ヒマラヤ山脈の北に広がるチベット高原は、動物が生きていくには過酷すぎる場所です。
標高4500メートルにもなると寒い上に空気が薄く、ちょっと歩くだけで息切れしてしまいます。
また寒さだけでなく、より太陽に近づくため日差しは肌を焼くほど強いのです。
しかし、こんな地獄のような環境にも見事に適応したヘビがいます。
チベット高原に生息する「オンセンヘビ(学名:Thermophis baileyi)」です。
本種は英名でも”温泉ヘビ(hot-spring snake)”と呼ばれるように、寒い高地でも地熱で温まった温泉をうろつくことで、凍死を免れています。
さらに地熱で火傷したり温泉で沸騰しないよう、温度感知や熱耐性を高める遺伝子も発達させているのです。
目次
- 温泉ヘビは「凍死」と「熱死」のギリギリラインで生きている
- ギリギリを生き抜くための適応進化が凄かった!
温泉ヘビは「凍死」と「熱死」のギリギリラインで生きている
温泉ヘビを研究している中国科学アカデミー(CAS)の爬虫類学チームによると、本種は何百万年も前からチベット高原で繁栄してきたといいます。
チベット高原には100種以上のヘビがいますが、標高4500メートル級の高地に生息するのは温泉ヘビのみです。
ヘビにとって外気温は生きていく上で重要な意味を持ちます。
というのも、変温動物であるヘビは自らの体温維持を外気温に依存しなければならないからです。
そのため、ヘビには生存できる適温が決まっており、哺乳類や鳥類のように地域の気温に適応して生きていくことができません。

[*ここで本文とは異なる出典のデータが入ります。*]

(* ===== verification/Record.v ===== *)
(** * Record: the record format, on the wire and on disk

    Models include/pulselog/protocol/record.h and src/protocol/record.cc.  A
    parsed record views its key and value in place, so a [RecordView] holds
    spans of the parsed data.  Lengths read from varints are arbitrary 64-bit
    values: sums that involve them wrap at 2^64 as in the source; sums of
    positions and sizes of buffers in memory do not reach that width. *)
From S2P Require Import Prelude Status Endian Crc32c Buffer Codec Frame.

Definition kRecordFixedPrefix : Z := 25.
Definition kMaxRecordBytes : Z := 16 * 1024 * 1024.

Definition kOffLength : Z := 0.
Definition kOffCrc : Z := 4.
Definition kOffOffset : Z := 8.
Definition kOffTimestamp : Z := 16.
Definition kOffAttributes : Z := 24.
Definition kVarintStart : Z := 25.

Definition kTombstone : Z := 0x04.

(** A ByteSpan into the parsed data. *)
Record Span := mkSpan { sp_pos : Z; sp_len : Z }.
Definition span_bytes (data : bytes) (s : Span) : bytes := slice (sp_pos s) (sp_len s) data.
Definition span_in (data : bytes) (s : Span) : Prop :=
  0 ≤ sp_pos s ∧ 0 ≤ sp_len s ∧ sp_pos s + sp_len s ≤ zlen data.

Record RecordView := mkRecordView {
  rv_offset : Z; rv_timestamp : Z; rv_attributes : Z; rv_key_is_null : bool;
  rv_key : Span; rv_value : Span }.
Definition tombstone (v : RecordView) : bool := negb (Z.land (rv_attributes v) kTombstone =? 0).

(** [while (v >= 0x80) { v >>= 7; ++n; }] *)
Fixpoint varuint_size_loop (fuel : nat) (v n : Z) : Z :=
  match fuel with
  | O => n
  | S fuel => if 0x80 <=? v then varuint_size_loop fuel (Z.shiftr v 7) (n + 1) else n
  end.
Definition VarUIntSize (v : Z) : Z := varuint_size_loop 10 v 1.

(** The bytes [WriteVarUInt] stores at [dst]. *)
Definition WriteVarUInt (v : Z) : bytes := varuint_bytes v.

Fixpoint read_varuint_loop (fuel : nat) (data : bytes) (pos value shift consumed : Z)
    : option (Z * Z) :=
  match fuel with
  | O => None
  | S fuel =>
      if (shift <=? 63) && (pos + consumed <? zlen data) then
        let byte := znth data (pos + consumed) in
        let consumed := consumed + 1 in
        let value := Z.lor value (u64 (Z.shiftl (Z.land byte 0x7F) shift)) in
        if Z.land byte 0x80 =? 0 then Some (value, consumed)
        else read_varuint_loop fuel data pos value (shift + 7) consumed
      else None
  end.
(** The value and the bytes consumed; [None] is the 0 return. *)
Definition ReadVarUInt (data : bytes) (pos : Z) : option (Z * Z) :=
  read_varuint_loop 11 data pos 0 0 0.

Definition record_key_field (key_is_null : bool) (key_len : Z) : Z :=
  if key_is_null then 0 else u64 (key_len + 1).

Definition EncodedRecordSize (key_is_null : bool) (key_len value_len : Z) : Z :=
  let key_field := record_key_field key_is_null key_len in
  kRecordFixedPrefix + VarUIntSize key_field + VarUIntSize value_len +
  (if key_is_null then 0 else key_len) + value_len.

(** The stores of [AppendRecord] into the [total] bytes at [dst]. *)
Definition store_record (offset timestamp attributes : Z) (key_is_null : bool) (key value : bytes)
    (total : Z) (dst : bytes) : bytes :=
  let dst := zsplice kOffLength (StoreLe 4 (u32 (total - 4))) dst in
  let dst := zsplice kOffOffset (StoreLeI64 offset) dst in
  let dst := zsplice kOffTimestamp (StoreLeI64 timestamp) dst in
  let dst := zsplice kOffAttributes [attributes] dst in
  let pos := kVarintStart in
  let kf := WriteVarUInt (record_key_field key_is_null (zlen key)) in
  let dst := zsplice pos kf dst in
  let pos := pos + zlen kf in
  let vl := WriteVarUInt (zlen value) in
  let dst := zsplice pos vl dst in
  let pos := pos + zlen vl in
  let '(dst, pos) := if negb key_is_null && negb (zlen key =? 0)
                     then (zsplice pos key dst, pos + zlen key) else (dst, pos) in
  let '(dst, pos) := if negb (zlen value =? 0)
                     then (zsplice pos value dst, pos + zlen value) else (dst, pos) in
  let crc := Crc32c (slice kOffOffset (total - kOffOffset) dst) in
  zsplice kOffCrc (StoreLe 4 crc) dst.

適温より暑すぎれば火傷したり熱中症になりますし、寒すぎれば凍傷を負ったり固まって動けなくなります。
特にチベット高原の標高4500メートル付近では、最低気温がマイナス20℃に達することもあるため、普通のヘビでは生きていけません。
しかし温泉ヘビは40℃に及ぶ地熱で温まったプールに入ったり、その縁に潜んで冬眠することで凍死を免れているのです。